Arizona offered up an exceedingly rare moment of Republican sanity this week when GOP House Speaker Rusty Bowers buried a bill that would have given the GOP-led state legislature the authority to reject any election result it found distasteful.
Normally, the House Speaker would refer such a bill to a single committee for consideration before it reached the House floor. But according to CNN, "Bowers took the unprecedented step of ordering all 12 House committees to consider the elections bill, virtually ensuring it will never reach the floor."
Good riddance.
Naturally, the GOP sponsor of the bill, state Rep. John Fillmore, managed to find the most offensive objection possible to the maneuver, calling it a "12-committee lynching" in an interview.
The bill outlined a process where state lawmakers would hold a special session to review the tallies of both primary and general elections and then vote on whether to "accept" or "reject" the results. In other words, state lawmakers could effectively veto the will of the voters, and then anyone would have the ability to file suit for a new election.
Bowers explicitly objected to that provision, telling Capitol Media Services, "We gave the authority to the people."
Bowers rejected the idea that lawmakers could simply throw out results because they were somehow suspicious of the tabulation process.
"The point is, when we gave a fundamental right to the people, I don’t care if I win or lose, that right was theirs,’’ Bowers said. “And I’m not going to go back and kick them in the teeth.’’
What really stands out here is how perfectly reasonable Bowers' argument is and yet how perfectly shocking it is to hear any Republican making such a reasonable argument on behalf of the American people.

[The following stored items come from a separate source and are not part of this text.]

Lemma low_only b : 0 ≤ b < 128 → Z.land b 127 = b ∧ Z.land b 128 = 0.
Proof.
  intros Hb. pose (P := λ b, (Z.land b 127 =? b) && (Z.land b 128 =? 0)). assert (P b = true) as H; [|unfold P in H; lia].
  assert (forallb P (seqZ 0 128) = true) as Hall by by vm_compute.
  rewrite forallb_forall in Hall. apply Hall, list_elem_of_In, elem_of_seqZ. lia.
Qed.

Lemma land_low7 b : Z.land b 127 = b mod 2 ^ 7.
Proof. change 127 with (Z.ones 7). by apply Z.land_ones. Qed.

Lemma groups_round_trip fuel m value v rest : 0 ≤ v < 128 * 128 ^ Z.of_nat fuel → 0 ≤ m < 32 →
  0 ≤ value → value + v * 2 ^ m < 2 ^ 32 →
  decode_groups m value (encode_groups fuel v ++ rest) = Done (value + v * 2 ^ m) rest.
Proof.
  revert m value v. induction fuel as [|fuel IH]; intros m value v Hv Hm H0 Hsum; cbn [encode_groups].
  - cbn [app decode_groups]. rewrite byte_of_byte by (cbn in Hv; lia). destruct (low_only v) as [-> ->]; [cbn in Hv; lia|].
    destruct (Z.leb_spec 32 m), (Z.leb_spec (2 ^ 32) (v * 2 ^ m)); try lia. cbn [orb Z.eqb]. unfold u32. by rewrite Z.mod_small by lia.
  - assert (0 < 2 ^ m) as Hpow by (apply Z.pow_pos_nonneg; lia).
    destruct (Z.leb_spec 128 v).
    + rewrite (land_low7 v). pose proof (Z.mod_pos_bound v (2 ^ 7) ltac:(lia)) as Hmod.
      destruct (low_high (v mod 2 ^ 7)) as (Hbyte & Hlow & Hhigh); [lia|].
      cbn [app decode_groups]. rewrite Hbyte, Hlow, Hhigh. pose proof (Z.div_mod v (2 ^ 7) ltac:(lia)) as Hdiv.
      rewrite Z.shiftr_div_pow2 by lia. set (q := v / 2 ^ 7) in *. set (r := v mod 2 ^ 7) in *.
      assert (1 ≤ q) by lia. assert (r * 2 ^ m ≤ v * 2 ^ m) by nia.
      destruct (Z.leb_spec 32 m), (Z.leb_spec (2 ^ 32) (r * 2 ^ m)); try lia. cbn [orb Z.eqb].
      assert (q * 2 ^ (m + 7) + r * 2 ^ m = v * 2 ^ m) as Hsplit by (rewrite Z.pow_add_r by lia; nia).
      assert (m + 7 < 32) as Hm7.
      { destruct (decide (m + 7 < 32)) as [|Hge]; [done|]. assert (2 ^ 32 ≤ 2 ^ (m + 7)) by (apply Z.pow_le_mono_r; lia). nia. }
      unfold u32. rewrite Z.mod_small by nia. rewrite IH.
      * f_equal. lia.
      * split; [lia|]. rewrite Nat2Z.inj_succ, Z.pow_succ_r in Hv by lia. nia.
      * lia.
      * nia.
      * nia.
    + cbn [app decode_groups]. rewrite byte_of_byte by lia. destruct (low_only v) as [-> ->]; [lia|].
      destruct (Z.leb_spec 32 m), (Z.leb_spec (2 ^ 32) (v * 2 ^ m)); try lia. cbn [orb Z.eqb]. unfold u32. by rewrite Z.mod_small by lia.
Qed.

(** What the encoders do to the first byte. *)
Inductive top_bit : (Z → Z) → Prop :=
  | top_clear : top_bit (λ b, Z.land b 127)
  | top_set : top_bit (λ b, Z.lor b 128).

(** Whatever the bit above the prefix. *)
Lemma integer_round_trip high v rest : top_bit high → 0 ≤ v < 2 ^ 32 →
  decodeInteger 7 (map_head high (encodeInteger v 7) ++ rest) = Done v rest.
Proof.
  intros Hhigh Hv. unfold encodeInteger, decodeInteger. change (maxPrefix 7) with 127.
  assert (∀ b, 0 ≤ b < 128 → Z.land (byte_of (byte (high (byte_of (byte b))))) 127 = b) as Hb.
  { intros b Hb. rewrite (byte_of_byte b) by lia. destruct Hhigh.
    - destruct (low_only b Hb) as [-> _]. rewrite byte_of_byte by lia. by apply low_only.
    - destruct (low_high b Hb) as (-> & H & _). exact H. }
  destruct (Z.ltb_spec v 127); cbn [map_head app]; rewrite Hb by lia.
  - by destruct (Z.ltb_spec v 127); [|lia].
  - change (127 <? 127) with false. cbn iota. rewrite groups_round_trip by lia. f_equal. lia.
Qed.

Lemma encodeInteger_head v bits : ∃ b l, encodeInteger v bits = b :: l.
Proof. unfold encodeInteger. destruct (v <? _); eauto. Qed.

Lemma literal_head v : 0 ≤ v → ∃ c l,
  map_head (λ b, Z.land b 127) (encodeInteger v 7) = c :: l ∧ Z.land (byte_of c) 128 = 0.
Proof.
  intros Hv. destruct (encodeInteger_head v 7) as (b & l & ->). eexists _, _. split; [done|].
  cbv beta. rewrite (land_low7 (byte_of b)). pose proof (Z.mod_pos_bound (byte_of b) (2 ^ 7) ltac:(lia)).
  rewrite byte_of_byte by lia. apply low_only. lia.
Qed.

Lemma string_round_trip s rest : Z.of_nat (length s) < 2 ^ 32 →
  decodeStringLiteral (encodeStringLiteral s ++ rest) = Done s rest.
Proof.
  intros Hs. unfold encodeStringLiteral. rewrite <-app_assoc.
  replace (u32 (Z.of_nat (length s))) with (Z.of_nat (length s)) by (unfold u32; rewrite Z.mod_small; lia).
  set (n := Z.of_nat (length s)) in *.
  pose proof (integer_round_trip _ n (s ++ rest) top_clear ltac:(lia)) as Hint.
  destruct (literal_head n) as (c & l & Hhd & Hc); [lia|]. rewrite Hhd in *. cbn [app] in *. unfold decodeStringLiteral.
  rewrite Hint, Hc. cbn [and_then Z.eqb negb].
  destruct (Z.ltb_spec (Z.of_nat (length (s ++ rest))) n) as [Hlt|_]; [rewrite length_app in Hlt; lia|].
  subst n. rewrite Nat2Z.id, take_app_length, drop_app_length. done.
Qed.

Lemma lookup_from_spec i name value table j : 0 < i → lookup_from i name value table = j → j ≠ 0 →
  i ≤ j < i + Z.of_nat (length table) ∧ table !! Z.to_nat (j - i) = Some (name, value).
Proof.
  revert i. induction table as [|[n v] table IH]; intros i Hi Hj Hnz; cbn [lookup_from] in Hj; [lia|].
  case_bool_decide as Heq.
  - destruct Heq as [-> ->]. subst j. rewrite Z.sub_diag. cbn [length]. split; [lia|done].
  - destruct (IH (i + 1)) as [Hr Hl]; [lia|done|done|]. cbn [length]. split; [lia|].
    replace (Z.to_nat (j - i)) with (S (Z.to_nat (j - (i + 1)))) by lia. exact Hl.
Qed.

Lemma lookup_entry name value : 0 < lookupStaticTable name value →
  table_entry (lookupStaticTable name value) = Some (name, value) ∧ lookupStaticTable name value < 2 ^ 32.
Proof.
  intros Hpos. set (j := lookupStaticTable name value) in *.
  destruct (lookup_from_spec 1 name value (tail kStaticTable) j) as [Hr Hl]; [lia|done|lia|].
  change (Z.of_nat (length (tail kStaticTable))) with (kStaticTableSize - 1) in Hr.
  assert (kStaticTableSize = 62) as Hsize by done. split; [|lia].
  unfold table_entry. destruct (Z.eqb_spec j 0), (Z.leb_spec kStaticTableSize j); try lia. cbn [orb].
  replace (Z.to_nat j) with (S (Z.to_nat (j - 1))) by lia. exact Hl.
Qed.

Lemma indexed_head v : 0 ≤ v → ∃ c l,
  map_head (λ b, Z.lor b 128) (encodeInteger v 7) = c :: l ∧ negb (Z.land (byte_of c) 128 =? 0) = true.
Proof.
  intros Hv. assert (∃ b l, encodeInteger v 7 = byte b :: l ∧ 0 ≤ b < 128) as (b & l & -> & Hb).
  { unfold encodeInteger. change (maxPrefix 7) with 127. destruct (Z.ltb_spec v 127); eexists _, _; (split; [done|lia]). }
  eexists _, _. split; [done|]. cbv beta. rewrite (byte_of_byte b) by lia.
  destruct (low_high b Hb) as (Hbyte & _ & Hhigh). by rewrite Hbyte, Hhigh.
Qed.

Definition sized (kv : string * string) : Prop :=
  Z.of_nat (String.length kv.1) < 2 ^ 32 ∧ Z.of_nat (String.length kv.2) < 2 ^ 32.

Lemma header_round_trip kv rest : sized kv → decode_header (encode_header kv.1 kv.2 ++ rest) = Done kv rest.
Proof.
  destruct kv as [name value]. intros [Hn Hv]. cbn [fst snd] in *. unfold encode_header.
  destruct (Z.ltb_spec 0 (lookupStaticTable name value)) as [Hpos|_].
  - destruct (lookup_entry name value Hpos) as [Hentry Hlt]. set (j := lookupStaticTable name value) in *.
    pose proof (integer_round_trip _ j rest top_set ltac:(lia)) as Hint.
    destruct (indexed_head j) as (c & l & Hhd & Hc); [lia|]. rewrite Hhd in *. cbn [app] in *.
    unfold decode_header. rewrite Hc, Hint. cbn [and_then]. by rewrite Hentry.
  - rewrite <-app_comm_cons, <-app_assoc. unfold decode_header. rewrite byte_of_byte by lia.
    change (Z.land 64 128 =? 0) with true. change (Z.land 64 192 =? 64) with true. cbn [negb].
    unfold decode_literal. change (Z.land 64 63 =? 0) with true. cbn iota.
    rewrite string_round_trip by (rewrite chars_length; lia). cbn [and_then].
    rewrite string_round_trip by (rewrite chars_length; lia). cbn [and_then]. by rewrite !text_chars.
Qed.

Lemma encode_header_cons name value : ∃ c l, encode_header name value = c :: l.
Proof.
  unfold encode_header. destruct (0 <? _); [|eauto].
  destruct (encodeInteger_head (lookupStaticTable name value) 7) as (b & l & ->). cbn [map_head]. eauto.
Qed.

Lemma headers_round_trip l fuel headers : Forall sized l →
  (length (l ≫= λ kv, encode_header kv.1 kv.2) ≤ fuel)%nat →
  decode_loop fuel (l ≫= λ kv, encode_header kv.1 kv.2) headers =
    Some (foldl (λ m p, <[p.1 := p.2]> m) headers l, Done () []).
Proof.
  revert fuel headers. induction l as [|[n v] l IH]; intros fuel headers Hl Hf; [by destruct fuel|].
  apply Forall_cons in Hl as [Hkv Hl]. cbn [mbind list_bind fst snd] in *.
  pose proof (header_round_trip (n, v) (l ≫= λ kv, encode_header kv.1 kv.2) Hkv) as Hd. cbn [fst snd] in Hd.
  destruct (encode_header_cons n v) as (c & rest & Henc). rewrite Henc in *. cbn [app length] in *.
  destruct fuel as [|fuel]; [lia|]. cbn [decode_loop]. rewrite Hd. cbn [foldl fst snd]. apply IH; [done|].
  rewrite length_app in Hf. lia.
Qed.

(** ** The frames of a peer *)

Definition frame_bytes (ty flags stream : Z) (payload : Bytes) : Bytes :=
  encode_frame_header (mkFrame (Z.of_nat (length payload)) ty flags stream) ++ payload.

(** The settings of a peer, its acknowledgement, and any other frame. *)
Inductive H2Frame : Type :=
  | FSettings (params : Settings)
  | FAck
  | FOther (ty flags stream : Z) (payload : Bytes).

Definition encode_frame (f : H2Frame) : Bytes :=
  match f with
  | FSettings params => frame_bytes SETTINGS 0 0 (encode_settings params)
  | FAck => frame_bytes SETTINGS ACK 0 []
  | FOther ty flags stream payload => frame_bytes ty flags stream payload
  end.

Definition param_ok (p : Z * Z) : Prop := 0 ≤ p.1 < 2 ^ 16 ∧ 0 ≤ p.2 < 2 ^ 32.
Definition h2_frame_ok (f : H2Frame) : Prop :=
  match f with
  | FSettings params => Forall param_ok params ∧ Z.of_nat (length params) * 6 < 2 ^ 24
  | FAck => True
  | FOther ty flags stream payload =>
      (0 ≤ ty < 256 ∧ ty ≠ SETTINGS) ∧ 0 ≤ flags < 256 ∧ 0 ≤ stream < 2 ^ 31 ∧ Z.of_nat (length payload) < 2 ^ 24
  end.

(** The last value given to [id], [d] when there is none. *)
Definition last_value (id : Z) (params : list (Z * Z)) (d : Z) : Z :=
  match last (filter (λ p : Z * Z, p.1 = id) params) with Some p => p.2 | None => d end.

The bill also would have also ended nearly all absentee and early voting in the state and required hand counts of every election be conducted within 24 hours of when polling sites closed. So basically, scaling back Arizona elections to in-person, same-day voting on Election Day only, with paper ballots, no machines.
None of that seems like it will come to pass—all because there's a Republican in Arizona who appears to still believe in democracy. Who knew?